AIM OF THE TASK - Say how many lines below have "after" in them, giving the number alone.

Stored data
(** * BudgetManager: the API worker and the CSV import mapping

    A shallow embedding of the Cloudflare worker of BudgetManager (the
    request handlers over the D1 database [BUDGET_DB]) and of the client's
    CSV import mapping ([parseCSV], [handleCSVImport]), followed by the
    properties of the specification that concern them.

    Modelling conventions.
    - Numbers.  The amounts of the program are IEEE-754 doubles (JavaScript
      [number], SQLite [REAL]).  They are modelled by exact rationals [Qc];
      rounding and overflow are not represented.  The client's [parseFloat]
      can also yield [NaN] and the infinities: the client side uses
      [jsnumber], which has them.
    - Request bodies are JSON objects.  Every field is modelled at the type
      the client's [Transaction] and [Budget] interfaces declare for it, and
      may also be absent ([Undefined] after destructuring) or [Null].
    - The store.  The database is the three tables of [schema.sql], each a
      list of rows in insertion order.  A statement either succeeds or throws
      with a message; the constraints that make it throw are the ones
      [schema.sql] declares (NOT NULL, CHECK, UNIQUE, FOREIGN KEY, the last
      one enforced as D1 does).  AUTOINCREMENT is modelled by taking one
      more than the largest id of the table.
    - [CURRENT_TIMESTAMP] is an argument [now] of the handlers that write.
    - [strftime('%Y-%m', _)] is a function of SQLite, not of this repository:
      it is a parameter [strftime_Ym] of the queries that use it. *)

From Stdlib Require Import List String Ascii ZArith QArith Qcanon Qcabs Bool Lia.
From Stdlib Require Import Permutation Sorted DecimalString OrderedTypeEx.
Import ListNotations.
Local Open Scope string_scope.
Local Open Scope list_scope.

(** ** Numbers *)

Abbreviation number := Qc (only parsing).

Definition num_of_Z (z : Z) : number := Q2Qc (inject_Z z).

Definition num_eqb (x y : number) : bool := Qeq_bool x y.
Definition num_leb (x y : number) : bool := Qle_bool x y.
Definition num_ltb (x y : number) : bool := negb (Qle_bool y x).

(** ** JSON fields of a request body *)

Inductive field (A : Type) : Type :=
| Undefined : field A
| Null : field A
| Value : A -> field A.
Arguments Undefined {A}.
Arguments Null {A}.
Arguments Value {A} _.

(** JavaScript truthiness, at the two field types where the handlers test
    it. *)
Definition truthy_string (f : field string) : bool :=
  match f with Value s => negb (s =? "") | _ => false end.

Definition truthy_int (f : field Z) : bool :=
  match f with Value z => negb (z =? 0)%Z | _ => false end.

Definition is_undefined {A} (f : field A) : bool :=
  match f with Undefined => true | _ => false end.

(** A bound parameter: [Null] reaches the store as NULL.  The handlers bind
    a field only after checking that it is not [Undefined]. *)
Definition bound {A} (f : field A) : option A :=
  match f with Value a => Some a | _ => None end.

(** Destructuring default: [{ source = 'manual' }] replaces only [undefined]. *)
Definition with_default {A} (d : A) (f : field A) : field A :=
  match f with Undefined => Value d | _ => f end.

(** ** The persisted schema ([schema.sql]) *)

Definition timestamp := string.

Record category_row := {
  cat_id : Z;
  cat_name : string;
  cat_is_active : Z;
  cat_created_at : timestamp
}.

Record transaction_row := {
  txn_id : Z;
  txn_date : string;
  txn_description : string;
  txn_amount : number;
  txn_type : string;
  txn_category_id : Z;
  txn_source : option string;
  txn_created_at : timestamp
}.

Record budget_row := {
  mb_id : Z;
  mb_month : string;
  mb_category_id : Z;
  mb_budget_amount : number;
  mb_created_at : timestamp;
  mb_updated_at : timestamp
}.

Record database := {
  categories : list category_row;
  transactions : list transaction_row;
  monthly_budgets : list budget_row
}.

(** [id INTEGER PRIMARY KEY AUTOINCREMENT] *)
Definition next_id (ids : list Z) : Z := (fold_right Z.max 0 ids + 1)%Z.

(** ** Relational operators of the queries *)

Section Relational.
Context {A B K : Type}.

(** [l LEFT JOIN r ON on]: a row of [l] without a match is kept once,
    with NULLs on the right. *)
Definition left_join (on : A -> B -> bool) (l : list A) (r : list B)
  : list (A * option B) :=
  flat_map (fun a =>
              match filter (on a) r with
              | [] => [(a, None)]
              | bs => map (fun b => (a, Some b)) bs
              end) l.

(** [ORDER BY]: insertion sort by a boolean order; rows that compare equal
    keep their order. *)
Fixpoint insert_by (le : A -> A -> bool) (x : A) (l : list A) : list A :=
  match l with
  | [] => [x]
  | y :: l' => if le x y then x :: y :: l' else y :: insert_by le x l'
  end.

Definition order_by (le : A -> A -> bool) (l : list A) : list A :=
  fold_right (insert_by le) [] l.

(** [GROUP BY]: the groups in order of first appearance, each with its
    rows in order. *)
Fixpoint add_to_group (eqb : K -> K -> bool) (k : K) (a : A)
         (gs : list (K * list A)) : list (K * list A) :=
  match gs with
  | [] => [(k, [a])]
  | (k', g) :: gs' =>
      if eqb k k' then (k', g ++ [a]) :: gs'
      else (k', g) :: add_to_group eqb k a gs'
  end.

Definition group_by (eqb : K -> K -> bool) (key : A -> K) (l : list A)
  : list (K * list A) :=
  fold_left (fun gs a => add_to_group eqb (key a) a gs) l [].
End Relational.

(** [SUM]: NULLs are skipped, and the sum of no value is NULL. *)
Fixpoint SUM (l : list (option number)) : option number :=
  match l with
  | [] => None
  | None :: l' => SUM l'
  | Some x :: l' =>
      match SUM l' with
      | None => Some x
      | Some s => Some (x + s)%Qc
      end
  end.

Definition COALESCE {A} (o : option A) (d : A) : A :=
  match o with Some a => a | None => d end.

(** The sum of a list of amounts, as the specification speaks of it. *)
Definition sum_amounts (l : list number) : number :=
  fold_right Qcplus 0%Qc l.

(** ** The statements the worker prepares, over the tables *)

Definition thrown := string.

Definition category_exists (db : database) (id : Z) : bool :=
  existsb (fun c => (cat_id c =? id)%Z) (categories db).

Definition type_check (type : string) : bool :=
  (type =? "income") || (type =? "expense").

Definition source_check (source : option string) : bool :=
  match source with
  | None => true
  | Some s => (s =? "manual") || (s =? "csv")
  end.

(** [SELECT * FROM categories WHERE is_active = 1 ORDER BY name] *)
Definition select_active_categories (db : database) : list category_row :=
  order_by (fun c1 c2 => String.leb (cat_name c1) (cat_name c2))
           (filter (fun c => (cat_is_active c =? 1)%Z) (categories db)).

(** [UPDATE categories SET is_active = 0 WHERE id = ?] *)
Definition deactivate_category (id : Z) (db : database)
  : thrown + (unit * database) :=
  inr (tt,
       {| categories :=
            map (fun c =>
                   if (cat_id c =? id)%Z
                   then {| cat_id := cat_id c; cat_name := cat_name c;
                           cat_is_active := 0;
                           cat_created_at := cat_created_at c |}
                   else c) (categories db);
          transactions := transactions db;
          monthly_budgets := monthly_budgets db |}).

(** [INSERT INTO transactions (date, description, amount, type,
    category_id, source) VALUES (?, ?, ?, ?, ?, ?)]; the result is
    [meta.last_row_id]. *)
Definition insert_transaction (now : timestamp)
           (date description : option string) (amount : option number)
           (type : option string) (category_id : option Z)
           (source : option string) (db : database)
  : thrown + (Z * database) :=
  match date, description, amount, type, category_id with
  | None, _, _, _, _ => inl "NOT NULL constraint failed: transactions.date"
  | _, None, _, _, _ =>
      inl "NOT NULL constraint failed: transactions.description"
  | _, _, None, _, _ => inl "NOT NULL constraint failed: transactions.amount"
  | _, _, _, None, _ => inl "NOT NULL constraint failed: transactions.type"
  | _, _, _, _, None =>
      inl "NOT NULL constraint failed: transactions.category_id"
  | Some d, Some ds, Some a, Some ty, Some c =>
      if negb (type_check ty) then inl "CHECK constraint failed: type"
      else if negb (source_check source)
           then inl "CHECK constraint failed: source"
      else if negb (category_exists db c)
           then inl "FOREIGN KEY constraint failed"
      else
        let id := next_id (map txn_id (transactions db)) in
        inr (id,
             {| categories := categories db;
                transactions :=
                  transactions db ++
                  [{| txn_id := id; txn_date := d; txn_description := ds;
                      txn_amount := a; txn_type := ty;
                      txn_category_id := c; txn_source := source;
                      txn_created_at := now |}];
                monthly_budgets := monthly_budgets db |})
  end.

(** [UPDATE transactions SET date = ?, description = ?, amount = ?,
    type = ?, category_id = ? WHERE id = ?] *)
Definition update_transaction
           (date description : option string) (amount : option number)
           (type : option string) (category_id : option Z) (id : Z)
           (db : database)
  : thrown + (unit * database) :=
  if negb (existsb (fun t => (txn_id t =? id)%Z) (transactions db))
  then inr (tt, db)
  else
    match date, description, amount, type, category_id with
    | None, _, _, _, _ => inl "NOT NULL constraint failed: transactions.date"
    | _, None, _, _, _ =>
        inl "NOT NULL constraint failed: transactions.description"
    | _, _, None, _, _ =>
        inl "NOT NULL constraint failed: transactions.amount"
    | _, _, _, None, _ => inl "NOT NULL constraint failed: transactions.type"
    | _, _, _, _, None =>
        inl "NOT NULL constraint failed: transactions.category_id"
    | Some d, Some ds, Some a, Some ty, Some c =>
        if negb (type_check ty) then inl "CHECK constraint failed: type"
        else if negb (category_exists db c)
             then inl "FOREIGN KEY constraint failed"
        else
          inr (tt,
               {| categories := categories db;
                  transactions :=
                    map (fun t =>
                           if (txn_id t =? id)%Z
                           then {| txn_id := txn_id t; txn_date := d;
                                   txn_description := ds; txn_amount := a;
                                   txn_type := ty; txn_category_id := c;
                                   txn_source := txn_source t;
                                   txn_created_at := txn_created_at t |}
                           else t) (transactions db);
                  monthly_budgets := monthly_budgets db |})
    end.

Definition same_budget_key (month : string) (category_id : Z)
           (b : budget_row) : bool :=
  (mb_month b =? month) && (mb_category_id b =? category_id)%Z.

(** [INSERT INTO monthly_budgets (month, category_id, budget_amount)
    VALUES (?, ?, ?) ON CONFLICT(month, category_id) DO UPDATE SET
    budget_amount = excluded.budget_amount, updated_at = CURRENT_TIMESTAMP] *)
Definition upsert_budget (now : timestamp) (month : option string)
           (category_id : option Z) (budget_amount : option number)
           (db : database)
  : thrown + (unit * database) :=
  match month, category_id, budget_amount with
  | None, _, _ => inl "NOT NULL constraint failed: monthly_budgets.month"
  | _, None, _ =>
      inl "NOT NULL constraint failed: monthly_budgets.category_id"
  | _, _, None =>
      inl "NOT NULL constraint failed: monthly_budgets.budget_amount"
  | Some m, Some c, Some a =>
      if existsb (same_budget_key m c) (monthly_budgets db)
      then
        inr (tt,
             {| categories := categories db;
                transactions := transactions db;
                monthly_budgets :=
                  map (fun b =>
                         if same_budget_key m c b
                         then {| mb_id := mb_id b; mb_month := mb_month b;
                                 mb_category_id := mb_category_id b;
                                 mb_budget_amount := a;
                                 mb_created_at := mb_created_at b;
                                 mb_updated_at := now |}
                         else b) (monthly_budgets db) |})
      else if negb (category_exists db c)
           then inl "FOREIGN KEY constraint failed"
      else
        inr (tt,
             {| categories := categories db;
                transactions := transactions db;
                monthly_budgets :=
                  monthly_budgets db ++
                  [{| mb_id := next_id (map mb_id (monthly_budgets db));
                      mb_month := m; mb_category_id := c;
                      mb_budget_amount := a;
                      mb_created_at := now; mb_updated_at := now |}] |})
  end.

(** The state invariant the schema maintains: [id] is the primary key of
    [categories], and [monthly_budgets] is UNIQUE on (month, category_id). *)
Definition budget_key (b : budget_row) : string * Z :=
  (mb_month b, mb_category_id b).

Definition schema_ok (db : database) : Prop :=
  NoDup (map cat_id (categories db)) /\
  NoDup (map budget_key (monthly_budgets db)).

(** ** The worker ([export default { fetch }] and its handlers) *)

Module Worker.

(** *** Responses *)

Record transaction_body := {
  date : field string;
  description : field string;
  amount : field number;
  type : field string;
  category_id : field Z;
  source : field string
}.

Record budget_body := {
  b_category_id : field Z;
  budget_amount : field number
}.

SOLUTION TO THIS TASK - 2